[Stored data]
(** X20. The bots' rule.  At the turn of a seat that is not done, in a
    round in progress, [botAutoPlay] ends.  It throws only at a bot's seat
    and only when the deck runs out: then the bot's hand with the whole
    deck drawn onto it, card by card from the top, stays under 16;
    otherwise only that seat has changed, the bot drew cards from the top
    of the deck exactly while its score was under 16, and it is now done:
    bust, or standing with a score from 16 to 21.  At the turn of a human
    or of the dealer it returns the state as it is. *)
Theorem bot_draws_to_16 fuel s current :
  finished s = false → players s !! currentPlayerIndex s = Some current →
  flagsOk current → isPlayerDone current = false →
  (length (deck s) + 1 < fuel)%nat →
  match botAutoPlay fuel s with
  | None => False
  | Some (Throw e) =>
      e = EmptyDeck ∧ isBot current = true ∧ isDealer current = false ∧
      ∀ k, (k ≤ length (deck s))%nat →
           handScore (hand current ++ take k (reverse (deck s))) < 16
  | Some (Ok s') =>
      if negb (isBot current) || isDealer current then s' = s
      else
        finished s' = false ∧ currentPlayerIndex s' = currentPlayerIndex s ∧
        ∃ current' drawn,
          players s' = <[currentPlayerIndex s := current']> (players s) ∧
          deck s = deck s' ++ reverse drawn ∧
          hand current' = hand current ++ drawn ∧
          flagsOk current' ∧
          (busted current' = true ∨
           (standing current' = true ∧ 16 ≤ handScore (hand current') ≤ 21)) ∧
          ∀ k, (k < length drawn)%nat →
               handScore (hand current ++ take k drawn) < 16
  end.
Proof.
  intros Hfin Hc Hok Hnd Hfuel. unfold botAutoPlay, getPlayer. rewrite Hc.
  destruct (negb (isBot current) || isDealer current) eqn:Hrole; [done|].
  apply orb_false_iff in Hrole as [Hbot%negb_false_iff Hdl].
  pose proof (botLoop_spec fuel s current Hfin Hc Hok) as Hloop.
  rewrite Hnd in Hloop. specialize (Hloop ltac:(done) ltac:(lia)).
  destruct (botLoop fuel s current) as [[s'|e]|]; [| |done].
  2: { destruct Hloop as [-> Hall]. by split_and!. }
  destruct Hloop as
    (c' & drawn & Hdeck & Hhand & Hps & Hcur & Hfin' & Hok' & Hd' & Hexit & Hpre).
  split_and!; [done..|]. exists c', drawn. split_and!; try done.
  destruct (busted c') eqn:Hb; [by left|right].
  pose proof (flagsOk_score c' Hok' Hb) as H21.
  destruct Hexit as [?|H16]; [done|]. split; [|lia].
  unfold isPlayerDone in Hd'. rewrite Hb in Hd'. cbn [orb] in Hd'.
  destruct Hok' as (_ & H21' & Hbj & Himp & _).
  destruct (standing c'); [done|]. cbn [orb] in Hd'.
  destruct (hasTwentyOne c'); [by specialize (Himp eq_refl)|]. cbn [orb] in Hd'.
  rewrite Hbj in Hd'. unfold isNaturalBlackjack in Hd'.
  apply andb_true_iff in Hd' as [_ Hs]. by rewrite <- H21' in Hs.
Qed.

### Exercise instructions:
The answer is the run of lines above from the line containing "deck s = deck s' ++ reverse drawn ∧" through the line containing "destruct Hok' as", copied exactly and alone.

### Reply to the exercise:
          deck s = deck s' ++ reverse drawn ∧
          hand current' = hand current ++ drawn ∧
          flagsOk current' ∧
          (busted current' = true ∨
           (standing current' = true ∧ 16 ≤ handScore (hand current') ≤ 21)) ∧
          ∀ k, (k < length drawn)%nat →
               handScore (hand current ++ take k drawn) < 16
  end.
Proof.
  intros Hfin Hc Hok Hnd Hfuel. unfold botAutoPlay, getPlayer. rewrite Hc.
  destruct (negb (isBot current) || isDealer current) eqn:Hrole; [done|].
  apply orb_false_iff in Hrole as [Hbot%negb_false_iff Hdl].
  pose proof (botLoop_spec fuel s current Hfin Hc Hok) as Hloop.
  rewrite Hnd in Hloop. specialize (Hloop ltac:(done) ltac:(lia)).
  destruct (botLoop fuel s current) as [[s'|e]|]; [| |done].
  2: { destruct Hloop as [-> Hall]. by split_and!. }
  destruct Hloop as
    (c' & drawn & Hdeck & Hhand & Hps & Hcur & Hfin' & Hok' & Hd' & Hexit & Hpre).
  split_and!; [done..|]. exists c', drawn. split_and!; try done.
  destruct (busted c') eqn:Hb; [by left|right].
  pose proof (flagsOk_score c' Hok' Hb) as H21.
  destruct Hexit as [?|H16]; [done|]. split; [|lia].
  unfold isPlayerDone in Hd'. rewrite Hb in Hd'. cbn [orb] in Hd'.
  destruct Hok' as (_ & H21' & Hbj & Himp & _).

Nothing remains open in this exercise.